“Society exists only as a mental concept; in the real world there are only individuals.” – Oscar Wilde
One of the key differences I’ve observed and experienced as differences between the culture of my heritage and that which I’ve grown up in is the level of focus on individualism. Much in the Western and particularly American culture is based on the value and importance of the individual. Whereas in South Asia, the focus seemed to be on community, fitting in within a group or sometimes numerous groups, from the group we were born into along with ones based on specific religion, race and gender, for instance.
There were expectations of me based on being from the family I was from, along with an expectation of what a good Indian girl was supposed to be like, and one from the specific area I was from. There wasn’t much concern for me and my specific dreams and goals. The idea seemed foreign. In this regard, I’ve been proud to be “American” and to have been raised in an American culture.

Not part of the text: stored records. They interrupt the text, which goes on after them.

(* ===== verification/PendingTheorems.v ===== *)
(** * Properties of the pending counts *)
From S2P Require Import Prelude PendingCounts PendingProofs.
From stdpp Require Import list relations options.
#[local] Open Scope Z_scope.
#[local] Open Scope tf_monad_scope.

(** ** All nodes of an iteration *)
Fixpoint run_ops (hs : list Handle) (ops : list (nat * op)) : M PendingCounts (list answer) :=
  match ops with
  | [] => ret []
  | (i, o) :: ops =>
      match hs !! i with
      | Some h => r <~ run_op o h;; rs <~ run_ops hs ops;; ret (r :: rs)
      | None => crash
      end
  end.

(** The abstract iteration: a node per handle, [None] before its first count. *)
Fixpoint abs_run (large : list bool) (nodes : list (option node)) (ops : list (nat * op)) : option (list answer) :=
  match ops with
  | [] => Some []
  | (i, o) :: ops =>
      l ← large !! i;
      a ← nodes !! i;
      '(a', r) ← abs_op l o a;
      rs ← abs_run large (<[i := Some a']> nodes) ops;
      Some (r :: rs)
  end.

Record pending_rel (hs : list Handle) (p : PendingCounts) (nodes : list (option node)) : Prop := {
  pr_range : Forall (fun h => in_range h p = true) hs;
  pr_disjoint : forall i j h k, hs !! i = Some h -> hs !! j = Some k -> i <> j -> disjoint_handles h k;
  pr_length : length nodes = length hs;
  pr_nodes : forall i h a, hs !! i = Some h -> nodes !! i = Some (Some a) -> stands h (counts_at h (bytes_ p)) a
}.

Lemma counts_at_padding h l : is_large_ h = true -> padding (counts_at h l) = false.
Proof. intros H. unfold counts_at. by rewrite H. Qed.

Lemma stands_fits h c a : stands h c a -> fits h c.
Proof. intros [_ Hp Hd Hx]. unfold fits, limit in *. destruct (is_large_ h); split_and!; lia || done. Qed.

Lemma run_op_rel hs p nodes i h a o a' r :
  pending_rel hs p nodes -> hs !! i = Some h -> nodes !! i = Some a -> abs_op (is_large_ h) o a = Some (a', r) ->
  exists p', run_op o h p = Done (r, p') /\ pending_rel hs p' (<[i := Some a']> nodes).
Proof.
  intros [Hr Hd Hl Hn] Hh Ha Hop. assert (Hri : in_range h p = true) by (by apply (Forall_lookup_1 _ _ _ _ Hr Hh)).
  destruct (effect_spec o h (counts_at h (bytes_ p)) a a' r) as [Hres Hst]; [|done|].
  { destruct a as [a|]; [by eapply Hn|apply counts_at_padding]. }
  rewrite run_op_effect by done. destruct (effect o h (counts_at h (bytes_ p))) as [w r'] eqn:E. simpl in Hres, Hst. subst r'.
  destruct w as [c|]; simpl in Hst.
  - destruct (store_counts h c p Hri (stands_fits _ _ _ Hst)) as (p' & -> & Hc & _ & Hrange & Hother). exists p'. split; [done|].
    split; [|done|by rewrite length_insert|].
    + eapply Forall_impl; [exact Hr|]. intros k Hk. by rewrite Hrange.
    + intros j k b Hk Hb. destruct (decide (i = j)) as [<-|Hij].
      * rewrite list_lookup_insert_eq in Hb by (by eapply lookup_lt_Some). injection Hb as <-. assert (k = h) as -> by congruence. by rewrite Hc.
      * rewrite list_lookup_insert_ne in Hb by done. rewrite Hother; [by eapply Hn|by apply (Forall_lookup_1 _ _ _ _ Hr Hk)|by eapply Hd].
  - exists p. split; [done|]. split; [done|done|by rewrite length_insert|]. intros j k b Hk Hb. destruct (decide (i = j)) as [<-|Hij].
    + rewrite list_lookup_insert_eq in Hb by (by eapply lookup_lt_Some). by simplify_eq.
    + rewrite list_lookup_insert_ne in Hb by done. by eapply Hn.
Qed.

Lemma run_ops_rel hs ops : forall p nodes rs, pending_rel hs p nodes ->
  abs_run (map is_large_ hs) nodes ops = Some rs -> exists p', run_ops hs ops p = Done (rs, p').
Proof.
  induction ops as [|[i o] ops IH]; intros p nodes rs Hrel Hrun; simpl in Hrun; [simplify_eq; by exists p|].
  destruct (map is_large_ hs !! i) as [l|] eqn:El; [|done]. simpl in Hrun. destruct (nodes !! i) as [a|] eqn:Ea; [|done]. simpl in Hrun.
  destruct (abs_op l o a) as [[a' r]|] eqn:Eo; [|done]. simpl in Hrun.
  destruct (abs_run _ _ ops) as [rs'|] eqn:Er; [|done]. simpl in Hrun. simplify_eq.
  rewrite list_lookup_fmap in El. destruct (hs !! i) as [h|] eqn:Eh; [|done]. simpl in El. simplify_eq.
  destruct (run_op_rel _ _ _ _ _ _ _ _ _ Hrel Eh Ea Eo) as (p1 & E1 & Hrel1). destruct (IH _ _ _ Hrel1 Er) as (p2 & E2).
  exists p2. simpl. rewrite Eh. rewrite (bind_Done _ _ _ _ _ E1). by rewrite (bind_Done _ _ _ _ _ E2).
Qed.

(** ** Threads *)
Definition flag (t : thread) : bool := match t with Entered b | Looping b _ | Returned b _ => b end.

(** The value after the calls of the threads in [order], one after the other. *)
Definition seq_value (h : Handle) (flags : list bool) (c : Counts) (order : list nat) : Counts :=
  fold_left (fun c i => adjust h (nth i flags false) c) order c.

Record linear (h : Handle) (c0 : Counts) (flags : list bool) (s : shared) (order : list nat) : Prop := {
  ln_flags : map flag (threads s) = flags;
  ln_nodup : NoDup order;
  ln_cell : cell s = seq_value h flags c0 order;
  ln_returned : forall k i, order !! k = Some i ->
    threads s !! i = Some (Returned (nth i flags false) (adjust_result (seq_value h flags c0 (take (S k) order))));
  ln_only : forall i b r, threads s !! i = Some (Returned b r) -> i ∈ order
}.

Lemma flag_insert (l : list thread) i t t' : l !! i = Some t -> flag t' = flag t -> map flag (<[i := t']> l) = map flag l.
Proof.
  intros Hi Hf. change (flag <$> <[i := t']> l = flag <$> l). rewrite list_fmap_insert, Hf. apply list_insert_id.
  by rewrite list_lookup_fmap, Hi.
Qed.

Lemma flag_nth flags (l : list thread) i t : map flag l = flags -> l !! i = Some t -> nth i flags false = flag t.
Proof. intros <- Hi. apply nth_lookup_Some. change ((flag <$> l) !! i = Some (flag t)). by rewrite list_lookup_fmap, Hi. Qed.

(** A thread that has not returned is not in the order, and may change. *)
Lemma linear_local h c0 flags s order i t t' : linear h c0 flags s order -> threads s !! i = Some t -> flag t' = flag t ->
  (forall b r, t <> Returned b r) -> (forall b r, t' <> Returned b r) ->
  linear h c0 flags (mkShared (cell s) (<[i := t']> (threads s))) order.
Proof.
  intros [Hf Hn Hc Hr Ho] Hi Hft Ht Ht'. assert (Hlen : (i < length (threads s))%nat) by (by eapply lookup_lt_Some).
  split; simpl; try done; [by rewrite (flag_insert _ _ _ _ Hi Hft)| |].
  - intros k j Hj. destruct (decide (i = j)) as [<-|]; [|rewrite list_lookup_insert_ne by done; by apply Hr].
    exfalso. pose proof (Hr k i Hj) as H. rewrite Hi in H. injection H as ->. by eapply Ht.
  - intros j b r Hj. destruct (decide (i = j)) as [<-|]; [|rewrite list_lookup_insert_ne in Hj by done; by eapply Ho].
    rewrite list_lookup_insert_eq in Hj by done. injection Hj as ->. exfalso. by eapply Ht'.
Qed.

Lemma linear_step h c0 flags s s' order : linear h c0 flags s order -> cas_step h s s' -> exists order', linear h c0 flags s' order'.
Proof.
  intros Hl Hs. inversion Hs as [? i b Hi|? i b old Hi|? i b old Hi Heq]; subst.
  - exists order. by eapply linear_local.
  - exists order. by eapply linear_local.
  - exists (order ++ [i]). destruct Hl as [Hf Hn Hc Hr Ho]. pose proof (flag_nth _ _ _ _ Hf Hi) as Hb. simpl in Hb.
    assert (Hnew : i ∉ order).
    { intros [k Hk]%list_elem_of_lookup. pose proof (Hr k i Hk) as H. rewrite Hi in H. by simplify_eq. }
    assert (Hlen : (i < length (threads s))%nat) by (by eapply lookup_lt_Some).
    assert (Hval : seq_value h flags c0 (order ++ [i]) = adjust h b (cell s)).
    { unfold seq_value. rewrite fold_left_app. simpl. fold (seq_value h flags c0 order). by rewrite <- Hc, Hb. }
    split; simpl; [by rewrite (flag_insert _ _ _ _ Hi)| |by rewrite Hval| |].
    + apply NoDup_app. split_and!; [done| |apply NoDup_singleton]. intros x Hx ->%list_elem_of_singleton. done.
    + intros k j Hj. destruct (decide (k = length order)) as [->|Hk].
      * rewrite lookup_app_r, Nat.sub_diag in Hj by lia. simpl in Hj. simplify_eq.
        rewrite list_lookup_insert_eq by done. rewrite take_ge by (rewrite length_app; simpl; lia). by rewrite Hval.
      * assert (k < length order)%nat as Hkl by (apply lookup_lt_Some in Hj; rewrite length_app in Hj; simpl in Hj; lia).
        rewrite lookup_app_l in Hj by done. rewrite take_app_le by lia.
        rewrite list_lookup_insert_ne by (intros ->; apply Hnew, list_elem_of_lookup; eauto). by apply Hr.
    + intros j b' r Hj. apply elem_of_app. destruct (decide (i = j)) as [<-|]; [right; left|left].
      rewrite list_lookup_insert_ne in Hj by done. by eapply Ho.
Qed.

Lemma linear_reach h c0 flags s : rtc (cas_step h) (mkShared c0 (map Entered flags)) s -> exists order, linear h c0 flags s order.
Proof.
  assert (H0 : linear h c0 flags (mkShared c0 (map Entered flags)) []).
  { split; simpl; try done; [rewrite map_map; apply map_id|apply NoDup_nil_2|].
    intros i b r Hi. rewrite list_lookup_fmap in Hi.
    by destruct (flags !! i). }
  intros Hr. remember (mkShared c0 (map Entered flags)) as s0. assert (H : exists order, linear h c0 flags s0 order) by eauto.
  clear Heqs0 H0. induction Hr as [|s1 s2 s3 Hs _ IH]; [done|]. apply IH. destruct H as [order Ho]. by eapply linear_step.
Qed.

(** ** Sequences of calls *)
Definition dead_calls (flags : list bool) (order : list nat) : Z :=
  Z.of_nat (length (filter (fun i => nth i flags false = true) order)).

Lemma seq_value_spec h flags order : forall c, has_started c = false ->
  Z.of_nat (length order) <= pending_ c <= limit (is_large_ h) -> 0 <= dead_ c -> dead_ c + dead_calls flags order <= limit (is_large_ h) ->
  seq_value h flags c order = mkCounts (pending_ c - Z.of_nat (length order)) (dead_ c + dead_calls flags order) false (padding c).
Proof.
  induction order as [|i order IH]; intros c Hs Hp Hd0 Hd; unfold seq_value, dead_calls in *; simpl in *.
  { destruct c as [p d s x]. simpl in *. subst s. f_equal; lia. }
  rewrite filter_cons in *. set (n := length (filter _ order)) in *.
  assert (Hadj : adjust h (nth i flags false) c =
    mkCounts (pending_ c - 1) (dead_ c + if nth i flags false then 1 else 0) false (padding c)).
  { unfold adjust. rewrite trunc_pending_small, Hs by lia.
    assert (Hnr : notready c = true).
    { unfold notready, NodeStateForStruct. rewrite Hs, (proj2 (Z.eqb_neq (pending_ c) 0)) by lia. done. }
    rewrite Hnr, andb_true_r. f_equal. destruct (nth i flags false); [|lia]. rewrite decide_True in Hd by done. simpl in Hd.
    apply trunc_dead_small. fold n in Hd. lia. }
  rewrite Hadj. destruct (nth i flags false); rewrite ?decide_True, ?decide_False in * by done; simpl in *; fold n in Hd |- *;
    rewrite IH; simpl; fold n; try lia; try done; f_equal; lia.
Qed.

Lemma filter_ext_in {A} (P Q : A -> Prop) `{!forall x, Decision (P x), !forall x, Decision (Q x)} (l : list A) :
  (forall x, x ∈ l -> P x <-> Q x) -> filter P l = filter Q l.
Proof.
  induction l as [|x l IH]; intros HPQ; [done|]. rewrite !filter_cons, IH by (intros; apply HPQ; by right).
  destruct (decide (P x)) as [Hx|Hx], (decide (Q x)) as [Hy|Hy]; try done; exfalso; specialize (HPQ x ltac:(left)); tauto.
Qed.

Lemma dead_calls_all flags : dead_calls flags (seq 0 (length flags)) = Z.of_nat (length (filter (fun b => b = true) flags)).
Proof.
  unfold dead_calls. f_equal.
  induction flags as [|b flags IH] using rev_ind; [done|]. rewrite length_app, Nat.add_1_r, seq_S, !filter_app, !length_app. f_equal.
  - rewrite <- IH. f_equal. apply filter_ext_in. intros i [_ Hi]%elem_of_seq. by rewrite app_nth1.
  - simpl. rewrite !filter_cons. rewrite app_nth2, Nat.sub_diag by lia. simpl. by destruct (decide (b = true)).
Qed.

Lemma dead_calls_perm flags order order' : order ≡ₚ order' -> dead_calls flags order = dead_calls flags order'.
Proof. intros H. unfold dead_calls. by rewrite H. Qed.

(** Every thread has returned. *)
Definition all_returned (s : shared) : Prop := forall i t, threads s !! i = Some t -> exists b r, t = Returned b r.

Lemma linear_complete h c0 flags s order : linear h c0 flags s order -> all_returned s -> order ≡ₚ seq 0 (length flags).
Proof.
  intros [Hf Hn Hc Hr Ho] Hall. assert (Hlen : length (threads s) = length flags) by (by rewrite <- Hf, length_map).
  apply NoDup_Permutation; [done|apply NoDup_seq|]. intros i. rewrite elem_of_seq. split.
  - intros [k Hk]%list_elem_of_lookup. pose proof (Hr k i Hk) as Hi. apply lookup_lt_Some in Hi. lia.
  - intros [_ Hi]. destruct (lookup_lt_is_Some_2 (threads s) i) as [t Ht]; [lia|].
    destruct (Hall i t Ht) as (b & r & ->). by eapply Ho.
Qed.

(** From any state the threads can all return. *)
Definition working (t : thread) : nat := match t with Returned _ _ => 0 | _ => 1 end.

I’ve embraced the concept of getting to know myself as a worthwhile endeavor in life. I’ve also embraced the American idea that I deserve to be as happy as I want to be as an individual. I like the American idea that I can have and do anything I set my heart on. I am not limited by any group I may be part of, including my gender or economic class. I love encouraging this concept with my children as well.
It is sad to think how much talent the world may have already been deprived of when individuals have suppressed their talents and interests for the sake of a group and its pressures.